The five Judge bench nullified 8 clauses of the Act in their verdict. They overturned the restrictions on media, as these were found to violate the freedom of expression and the freedom of the media as guaranteed in the Constitution. The Bill had prohibited the media from reporting on matters that were still under investigation and from reporting on Security Operations.
The Court also nullified the Sections touching on the right to a fair hearing. These would have given the Prosecutor power to withhold evidence and the power to frustrate someone trying to be released on bail. In addition, the Court found that the Section which limited the number of asylum seekers and refugees allowed to stay in Kenya had violated the 1951 UN Convention in the Status of Refugees, which happens to be part of the laws of Kenya, as stipulated in the Constitution.

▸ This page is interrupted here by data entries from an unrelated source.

(** X5 on a triangle with a normal and texture coordinates, and on one where
    a single corner carries a texture index. *)
Lemma buffers_count_the_resolved_indices_witness :
  triangulated fullTriangle /\
  forallb (complete (scan fullTriangle)) (corners fullTriangle) = true /\
  (exists ps ns us,
     parse fullTriangle
     = Return {| position := ps; normal := Supplied ns; uv := Some us;
                 material := defaultMaterial |} /\
     List.length ps = 3 * 3 /\ List.length ns = 3 * 3 /\
     List.length us = 2 * 3) /\
  parse malformedTokens
  = Return {| position := [nan; 0; 0; 1; 0; 0; 0; 1; 0;
                           nan; 0; 0; 1; 0; 0]%float;
              normal := ComputedVertexNormals;
              uv := Some [0.5; nan]%float;
              material := defaultMaterial |}.
Proof.
  split; [reflexivity |]. split; [reflexivity |]. split; [| reflexivity].
  apply (proj2 (buffers_count_the_resolved_indices fullTriangle eq_refl));
    [discriminate | reflexivity].
Defined.

(** X6.  The loader does not triangulate polygons: the corners of all the
    [f] lines are put end to end and taken three at a time.  When every [f]
    line has [k] corners, a text of [m] such lines is parsed when [k * m] is
    a multiple of 3, to [k * m / 3] triangles that straddle the faces (three
    quadrilaterals give four triangles, not six), and [parse] throws a
    TypeError otherwise (a single quadrilateral). *)
Theorem polygons_are_regrouped_in_threes (k : nat) (text : string) :
  polygonFaces k text ->
  let m := List.length (faceLines text) in
  List.length (corners text) = k * m /\
  ((k * m) mod 3 = 0 ->
   forallb (resolves (scan text)) (corners text) = true ->
   exists object, parse text = Return object /\
     List.length (position object) = 3 * (k * m)) /\
  ((k * m) mod 3 <> 0 -> parse text = Throw TypeError).
Proof.
  intros Hk m.
  assert (Hlen : List.length (corners text) = k * m).
  { unfold corners, m. rewrite scan_faces_lines.
    unfold polygonFaces in Hk.
    induction Hk as [| line rest Hline Hrest IH]; [cbn; lia |].
    cbn [flat_map List.length]. rewrite length_app, Hline, IH. lia. }
  split; [exact Hlen |]. split.
  - intros Hmod Hall.
    assert (Htri : triangulated text) by (unfold triangulated; now rewrite Hlen).
    destruct (parse_triangulated text Htri) as (object & Hparse & Hpos).
    exists object. split; [exact Hparse |].
    rewrite Hpos, flat_map_cornerPosition_length, (filter_all _ _ Hall), Hlen.
    reflexivity.
  - intros Hmod. apply parse_not_triangulated.
    unfold triangulated. now rewrite Hlen.
Qed.
(** C7 — Two ingestions of one natural key, whatever the other fields of
    the two payloads: [insert_bill] and [insert_amendment] find after the
    second call the row they left after the first, with the same id, the
    same natural-key columns, the same [created_at], and every column
    unchanged that the [DO UPDATE SET] clause does not assign. *)
Theorem natural_key_immutable {E : Env} :
  (forall (db db1 db2 : database) (d1 d2 : json)
          (p1 p2 : gmap string sqlval) (i1 i2 : positive),
     unique_key bill_key (rows (table_of db "bills")) ->
     make_params (bill_entries d1) = Ok p1 ->
     make_params (bill_entries d2) = Ok p2 ->
     key_values bill_key p1 = key_values bill_key p2 ->
     key_present bill_key p2 = true ->
     insert_bill d1 db = (Ok (Some i1), db1) ->
     insert_bill d2 db1 = (Ok (Some i2), db2) ->
     exists r1 r2,
       List.filter (key_matches bill_key p2) (rows (table_of db1 "bills"))
       = [r1]
       /\ List.filter (key_matches bill_key p2) (rows (table_of db2 "bills"))
          = [r2]
       /\ row_id r2 = row_id r1
       /\ key_values bill_key (row_cols r2) = key_values bill_key (row_cols r1)
       /\ row_cols r2 !! "created_at" = row_cols r1 !! "created_at"
       /\ forall c, c ∉ assigned bill_sql ->
                    row_cols r2 !! c = row_cols r1 !! c)
  /\ (forall (db db1 db2 : database) (d1 d2 : json)
             (p1 p2 : gmap string sqlval) (i1 i2 : positive),
        unique_key amendment_key (rows (table_of db "amendments")) ->
        make_params (amendment_entries d1) = Ok p1 ->
        make_params (amendment_entries d2) = Ok p2 ->
        key_values amendment_key p1 = key_values amendment_key p2 ->
        key_present amendment_key p2 = true ->
        insert_amendment d1 db = (Ok (Some i1), db1) ->
        insert_amendment d2 db1 = (Ok (Some i2), db2) ->
        exists r1 r2,
          List.filter (key_matches amendment_key p2)
            (rows (table_of db1 "amendments")) = [r1]
          /\ List.filter (key_matches amendment_key p2)
               (rows (table_of db2 "amendments")) = [r2]
          /\ row_id r2 = row_id r1
          /\ key_values amendment_key (row_cols r2)
             = key_values amendment_key (row_cols r1)
          /\ row_cols r2 !! "created_at" = row_cols r1 !! "created_at"
          /\ forall c, c ∉ assigned amendment_sql ->
                       row_cols r2 !! c = row_cols r1 !! c).
Proof.
  split; intros db db1 db2 d1 d2 p1 p2 i1 i2 Hu Hp1 Hp2 Hsame Hkey H1 H2.
  - destruct (upsert_frame "bills" (listed bill_sql) bill_key _ _ _ _ _
                _ _ _ _ _ bill_key_listed bill_key_kept
                ltac:(by_listing) ltac:(by_listing)
                Hp1 Hp2 Hsame Hkey Hu H1 H2)
      as (r1 & r2 & Hf1 & Hf2 & Hid & Hrest & Hkeys).
    exists r1, r2. repeat (split; [done |]).
    split; [| exact Hrest]. apply Hrest. by_listing.
  - destruct (upsert_frame "amendments" (listed amendment_sql) amendment_key
                _ _ _ _ _ _ _ _ _ _ amendment_key_listed amendment_key_kept
                ltac:(by_listing) ltac:(by_listing)
                Hp1 Hp2 Hsame Hkey Hu H1 H2)
      as (r1 & r2 & Hf1 & Hf2 & Hid & Hrest & Hkeys).
    exists r1, r2. repeat (split; [done |]).
    split; [| exact Hrest]. apply Hrest. by_listing.
Qed.

(** ** Pagination *)

Section Pagination.
Context {E : Env}.

Lemma fetch_page_ok all_items url w c data items next :
  client_get (client w) url = (c, Replies data 200) ->
  _extract_items data = Ok items ->
  next_cursor data = Ok next ->
  fetch_page all_items url w = (Some next, all_items ++ items, asked w c url).
Proof.
  intros Hget Hitems Hnext.
  unfold fetch_page, mbind, M_bind, _rate_limit, client_call. simpl.
  by rewrite Hget, Hitems, Hnext.
Qed.

Lemma fetch_page_status all_items url w c data status_code :
  client_get (client w) url = (c, Replies data status_code) ->
  status_code ≠ 200 ->
  fetch_page all_items url w = (None, all_items, asked w c url).
Proof.
  intros Hget Hne.
  unfold fetch_page, mbind, M_bind, _rate_limit, client_call. simpl.
  rewrite Hget. by destruct (Z.eqb_spec status_code 200).
Qed.

Lemma fetch_page_raise all_items url w c e :
  client_get (client w) url = (c, Fails e) ->
  fetch_page all_items url w = (None, all_items, asked w c url).
Proof.
  intros Hget.
  unfold fetch_page, mbind, M_bind, _rate_limit, client_call. simpl.
  by rewrite Hget.
Qed.

(** [k] good pages take the loop [k] passes further. *)
Lemma fetch_loop_follow k : forall fuel max_pages all_items page url w
    pages last c,
  follow k (client w) url = Some (pages, last, c) ->
  (forall j, (j < k)%nat -> under_cap max_pages (page + j) = true) ->
  exists w',
    fetch_loop (k + fuel) max_pages all_items page url w
    = fetch_loop fuel max_pages (all_items ++ concat pages) (page + k) last w'
    /\ client w' = c
    /\ length (requested w') = (length (requested w) + k)%nat
    /\ sleeps w' = (sleeps w + k)%nat
    /\ self_stats w' = self_stats w
    /\ db w' = db w.
Proof.
  induction k as [| k IH]; intros fuel max_pages all_items page url w
    pages last c Hfollow Hcap.
  - injection Hfollow as <- <- <-. exists w. simpl.
    rewrite app_nil_r, !Nat.add_0_r. done.
  - cbn [follow] in Hfollow.
    destruct (truthy url) eqn:Hurl; [| discriminate].
    destruct (client_get (client w) url) as [c1 [e | data status]] eqn:Hget;
      [discriminate |].
    destruct (Z.eqb_spec status 200) as [-> | Hne]; [| discriminate].
    destruct (_extract_items data) as [items |] eqn:Hitems; [| discriminate].
    destruct (next_cursor data) as [next |] eqn:Hnext; [| discriminate].
    destruct (follow k c1 next) as [[[pages' last'] c'] |] eqn:Hrest;
      [| discriminate].
    injection Hfollow as <- <- <-.
    destruct (IH fuel max_pages (all_items ++ items) (S page) next
                (asked w c1 url) pages' last' c' Hrest)
      as (w' & Hloop & Hc & Hreq & Hsl & Hst & Hdb).
    { intros j Hj. replace (S page + j)%nat with (page + S j)%nat by lia.
      apply Hcap. lia. }
    exists w'. split.
    + change (S k + fuel)%nat with (S (k + fuel)). cbn [fetch_loop].
      rewrite Hurl. specialize (Hcap 0%nat ltac:(lia)).
      rewrite Nat.add_0_r in Hcap. rewrite Hcap. simpl andb. cbv iota.
      rewrite (fetch_page_ok _ _ _ _ _ _ _ Hget Hitems Hnext).
      rewrite Hloop. simpl concat. rewrite app_assoc.
      by replace (S page + k)%nat with (page + S k)%nat by lia.
    + split; [done |]. simpl in Hreq, Hsl.
      rewrite length_app in Hreq. simpl in Hreq.
      repeat split; try done; lia.
Qed.

Lemma fetch_loop_stop fuel max_pages all_items page url w :
  truthy url && under_cap max_pages page = false ->
  fetch_loop fuel max_pages all_items page url w = Some (all_items, w).
Proof. intros H. destruct fuel; simpl; by rewrite H. Qed.

Lemma under_cap_mono max_pages j k :
  (j <= k)%nat -> under_cap max_pages k = true ->
  under_cap max_pages j = true.
Proof.
  destruct max_pages as [m |]; simpl; [| done].
  rewrite !Z.ltb_lt. lia.
Qed.

Lemma fetch_page_no_items all_items url w c data e :
  client_get (client w) url = (c, Replies data 200) ->
  _extract_items data = Raise e ->
  fetch_page all_items url w = (None, all_items, asked w c url).
Proof.
  intros Hget Hitems.
  unfold fetch_page, mbind, M_bind, _rate_limit, client_call. simpl.
  by rewrite Hget, Hitems.
Qed.

Lemma fetch_page_no_cursor all_items url w c data items e :
  client_get (client w) url = (c, Replies data 200) ->
  _extract_items data = Ok items ->
  next_cursor data = Raise e ->
  fetch_page all_items url w = (None, all_items ++ items, asked w c url).
Proof.
  intros Hget Hitems Hnext.
  unfold fetch_page, mbind, M_bind, _rate_limit, client_call. simpl.
  by rewrite Hget, Hitems, Hnext.
Qed.


(** C5 — When, after [k] good pages, the request for the next page comes
    back with a status other than 200, or the client raises, or the body
    of a 200 reply makes [_extract_items] raise, [_fetch_paginated]
    returns the items of the [k] pages; when the items of a 200 reply
    were extracted and reading its cursor raises, it returns those of the
    [k] pages followed by the items of that reply, which the list had
    been extended with already. In each case the function returns, and
    the failed request was the last one made. *)
Theorem fetch_paginated_error (endpoint : string) (limit : Z)
    (max_pages : option Z) (w : world) (k fuel : nat)
    (pages : list (list json)) (last : json) (c : cstate) :
  follow k (client w) (JStr (first_url endpoint limit))
  = Some (pages, last, c) ->
  truthy last = true ->
  under_cap max_pages k = true ->
  (k < fuel)%nat ->
  (forall c' r,
     client_get c last = (c', r) ->
     match r with
     | Fails _ => True
     | Replies _ status_code => status_code ≠ 200
     end ->
     exists w',
       _fetch_paginated fuel endpoint limit max_pages w
       = Some (concat pages, w')
       /\ client w' = c'
       /\ length (requested w') = (length (requested w) + S k)%nat)
  /\ (forall c' data e,
        client_get c last = (c', Replies data 200) ->
        _extract_items data = Raise e ->
        exists w',
          _fetch_paginated fuel endpoint limit max_pages w
          = Some (concat pages, w')
          /\ client w' = c'
          /\ length (requested w') = (length (requested w) + S k)%nat)
  /\ (forall c' data items e,
        client_get c last = (c', Replies data 200) ->
        _extract_items data = Ok items ->
        next_cursor data = Raise e ->
        exists w',
          _fetch_paginated fuel endpoint limit max_pages w
          = Some (concat pages ++ items, w')
          /\ client w' = c'
          /\ length (requested w') = (length (requested w) + S k)%nat).
Proof.
  intros Hfollow Hlast Hcap Hfuel.
  destruct (fetch_loop_follow k (fuel - k) max_pages [] 0
              _ w pages last c Hfollow) as (w' & Hloop & Hc & Hreq & _).
  { intros j Hj. apply (under_cap_mono _ _ k); [lia | done]. }
  assert (forall c' kept,
            fetch_page (concat pages) last w'
            = (None, concat pages ++ kept, asked w' c' last) ->
            exists w'',
              _fetch_paginated fuel endpoint limit max_pages w
              = Some (concat pages ++ kept, w'')
              /\ client w'' = c'
              /\ length (requested w'')
                 = (length (requested w) + S k)%nat) as Hend.
  { intros c' kept Hpage. exists (asked w' c' last). unfold _fetch_paginated.
    replace fuel with (k + (fuel - k))%nat by lia.
    rewrite Hloop. simpl app. change (0 + k)%nat with k.
    destruct (fuel - k)%nat as [| fuel'] eqn:Hf; [lia |].
    cbn [fetch_loop]. rewrite Hlast, Hcap. simpl andb. cbv iota.
    rewrite Hpage. split; [done |]. split; [done |].
    simpl. rewrite length_app. simpl. lia. }
  split; [| split].
  - intros c' r Hget Hr. rewrite <- Hc in Hget.
    destruct (Hend c' []) as (w'' & Hres & Hrest);
      [| rewrite app_nil_r in Hres; by exists w''].
    rewrite app_nil_r. destruct r as [e | body status_code].
    + exact (fetch_page_raise _ _ _ _ _ Hget).
    + exact (fetch_page_status _ _ _ _ _ _ Hget Hr).
  - intros c' data e Hget Hitems. rewrite <- Hc in Hget.
    destruct (Hend c' []) as (w'' & Hres & Hrest);
      [| rewrite app_nil_r in Hres; by exists w''].
    rewrite app_nil_r. exact (fetch_page_no_items _ _ _ _ _ _ Hget Hitems).
  - intros c' data items e Hget Hitems Hnext. rewrite <- Hc in Hget.
    apply Hend.
    exact (fetch_page_no_cursor _ _ _ _ _ _ _ Hget Hitems Hnext).
Qed.
(** X16: break and continue do not leave a for-loop.  What the loop of
    [visit_fornode] hands back from inside, for the method to return,
    carries an error or a return value, never the break or the continue
    flag. *)
Theorem for_loop_keeps_break_and_continue_inside (fuel : nat)
    (var_name : string) (body_node : Node) (context : Context)
    (start_value end_value step_value : Value) (h h' : Heap)
    (r : RuntimeResult) :
  for_iterations ev fuel var_name body_node context
                 start_value end_value step_value h
  = Ret (LoopReturn r) h' ->
  loop_should_break r = false
  /\ loop_should_continue r = false
  /\ (is_Some (rr_error r) \/ is_none (func_return_value r) = false).
Proof.
  assert (Hloop : forall condition step index elements h0,
    for_loop ev fuel condition step var_name body_node context index
             elements h0 = Ret (LoopReturn r) h' ->
    loop_should_break r = false
    /\ loop_should_continue r = false
    /\ (is_Some (rr_error r) \/ is_none (func_return_value r) = false)).
  { intros condition step. induction fuel as [| n IH];
      intros index elements h0 H; [done |].
    cbn [for_loop] in H. destruct (condition index);
      [| unfold ret in H; simplify_eq].
    unfold bind in H. cbn [set] in H.
    destruct (py_add index step) as [next |]; [| done].
    destruct (ev body_node context _) as [inner h1 | |]; [| done | done].
    cbn [register] in H. unfold after_body in H.
    destruct (should_return _ && _ && _) eqn:Hgo.
    - unfold ret in H. simplify_eq.
      apply andb_prop in Hgo as [Hgo Hbreak].
      apply andb_prop in Hgo as [Hsig Hcont].
      apply negb_true_iff in Hbreak, Hcont. cbn in Hbreak, Hcont.
      split; [done |]. split; [done |].
      unfold should_return in Hsig. cbn in Hsig. rewrite Hbreak, Hcont in Hsig.
      rewrite !orb_false_r in Hsig. apply orb_prop in Hsig as [Hsig | Hsig].
      + left. cbn. by destruct (rr_error inner).
      + right. cbn. by apply negb_true_iff.
    - repeat case_match; unfold ret in H; simplify_eq; by eapply IH. }
  unfold for_iterations. intros H.
  repeat case_match; unfold raise, ret in H; simplify_eq. by eapply Hloop.
Qed.
Lemma run_cache_ok ops : forall w w', cache_ok w -> run ops w = Ok w' -> cache_ok w'.
Proof.
  induction ops as [|o ops IH]; intros w w' Hok; simpl; [by intros [= <-]|].
  destruct (exec o w) as [w1|] eqn:E; [|done].
  apply IH. by eapply cache_ok_step.
Qed.

Lemma run_snoc ops o w :
  run (ops ++ [o]) w =
    match run ops w with
    | Ok w1 => exec o w1
    | NullDeref => NullDeref
    end.
Proof.
  revert w. induction ops as [|o' ops IH]; intros w; simpl.
  - by destruct (exec o w).
  - destruct (exec o' w); [apply IH | done].
Qed.

Lemma main_ops_end : main_ops = removelast main_ops ++ [OpStopMusic].
Proof. reflexivity. Qed.

(** X12. The example program is null-safe for every behaviour of the
    engine: [main] always returns, with status -1 exactly when [initialize]
    failed (and then it has asked nothing more of the engine), and
    otherwise with status 0 after a [shutdown] that leaves the cache empty,
    the system pointer null, the music slot empty and no channel playing,
    the release of the system being its last call. *)
Theorem main_is_null_safe :
  exists r,
    main = Ok r /\
    (exit_status r = (-1)%Z <-> exists w, initialize new_World = Ok (false, w)) /\
    match r with
    | InitFailed w => initialize new_World = Ok (false, w)
    | Finished releases w =>
        sounds (mgr w) = ∅ /\
        system (mgr w) = None /\
        currentMusicChannel (mgr w) = None /\
        (forall i, live (eng w) i = false) /\
        last releases = Some System_release
    end.
Proof.
  destruct (initialize_returns new_World) as (b & w0 & Hinit & Hsnd).
  unfold main. rewrite Hinit. destruct b.
  - pose proof (initialize_inv w0 Hinit) as HI.
    assert (Hc0 : cache_ok w0).
    { split; intros ? ?; rewrite Hsnd; simpl; by rewrite lookup_empty. }
    rewrite main_ops_end, run_snoc.
    destruct (run_inv (removelast main_ops) w0 HI) as (w1 & Hrun & HI1).
    rewrite Hrun.
    pose proof (run_cache_ok _ _ _ Hc0 Hrun) as Hc1.
    destruct (stopMusic_inv w1 HI1) as (w2 & Hstop & HI2).
    simpl. rewrite Hstop.
    assert (Hc2 : cache_ok w2) by (by apply (cache_ok_step OpStopMusic w1)).
    assert (Hslot : currentMusicChannel (mgr w2) = None).
    { unfold stopMusic in Hstop.
      destruct (currentMusicChannel (mgr w1)) eqn:E; by injection Hstop as <-. }
    destruct (shutdown_returns w2 Hc2) as (e & _ & _ & ->).
    destruct HI2 as ([sys Hsys] & _ & _). rewrite Hsys.
    eexists. split; [reflexivity|]. simpl. split.
    + split; [done | by intros [? ?]].
    + do 2 (split; [done|]). split; [done|]. split; [apply live_System_release|].
      by rewrite last_snoc.
  - eexists. split; [reflexivity|]. simpl. split; [|done].
    split; [by eexists | done].
Qed.
(* ===== verification/Sql.v ===== *)
(** * Transactions over a database that can fail

    The stores of [internal/runtime/postgres.go] and [internal/auth/postgres.go]
    are sequences of SQL statements, some sent directly to the pool (each its own
    transaction), some between [Begin] and [Commit] with a deferred [Rollback].
    This file models that discipline once, for any database state [DB]: a
    statement is a pure function on the database that may be refused; every
    round trip to the server may also fail, or succeed with its reply lost; a
    failed statement aborts its transaction; an aborted transaction cannot
    commit.  Other clients act between the top-level statements and
    transactions of one call, never inside a transaction: each transaction is
    one atomic step (the row locks the statements take with FOR UPDATE, and the
    advisory lock of the sync jobs, are what the code relies on for that). *)

From S2P Require Import Prelude.

(** Failures that do not come from the program's own logic. *)
Inductive dberr :=
| IOFailure
| TxAborted
| CommitRolledBack
| Refused (constraint : string)
| ScanError.  (** a value that does not fit its Go destination, or no row *)

Class FromDb (E : Type) := from_db : dberr → E.

(** What happens to one round trip. *)
Inductive outcome :=
| Done       (** executed, reply received *)
| Failed     (** not executed *)
| LostReply. (** executed, reply lost *)

(** ** A state monad with errors *)

Definition SM (S E A : Type) : Type := S → result E A * S.

#[export] Instance sm_monad (S E : Type) : SeqMonad (SM S E) := {|
  ret A a := λ s, (Ok a, s);
  bind A B m k := λ s,
    match m s with
    | (Ok a, s') => k a s'
    | (Err e, s') => (Err e, s')
    end;
|}.

Definition fail {S E A} (e : E) : SM S E A := λ s, (Err e, s).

The Government, responding through the Spokesman Manoah Esipisu, argues that the new law was in response to the "shifting security requirements needed to keep Kenya safe". The Spokesman said that Government believes that the clauses nullified are necessary in its efforts to keep Kenya safe and that it is currently studying the implication of the ruling to determine whether they will appeal the decision or return the clauses to parliament with the necessary modifications. He was keen to stress that the Government respects the decision of the Court. He noted that this was a large bill and that the Court had in fact left about 90% of it intact.
Organizations in the Civil Society and the Opposition had contested 20 clauses in the Act which they felt were unconstitutional. CORD and KNHCR wanted the Court to throw out the law on the basis that it was unconstitutional and untenable given the nature of debate that passed it and that neither the Public nor the Senate had any input on it.
CORD leader and former Prime Minister Raila Odinga in a statement congratulated the Court for the ruling. He said that even though the Court didn't agree with them on every matter they presented, he was happy that the Court stood up for the Constitution. Mr Odinga said that in doing so, the Court had asserted its Jurisdiction to supervise, ensuring that the Constitution was being adhered to.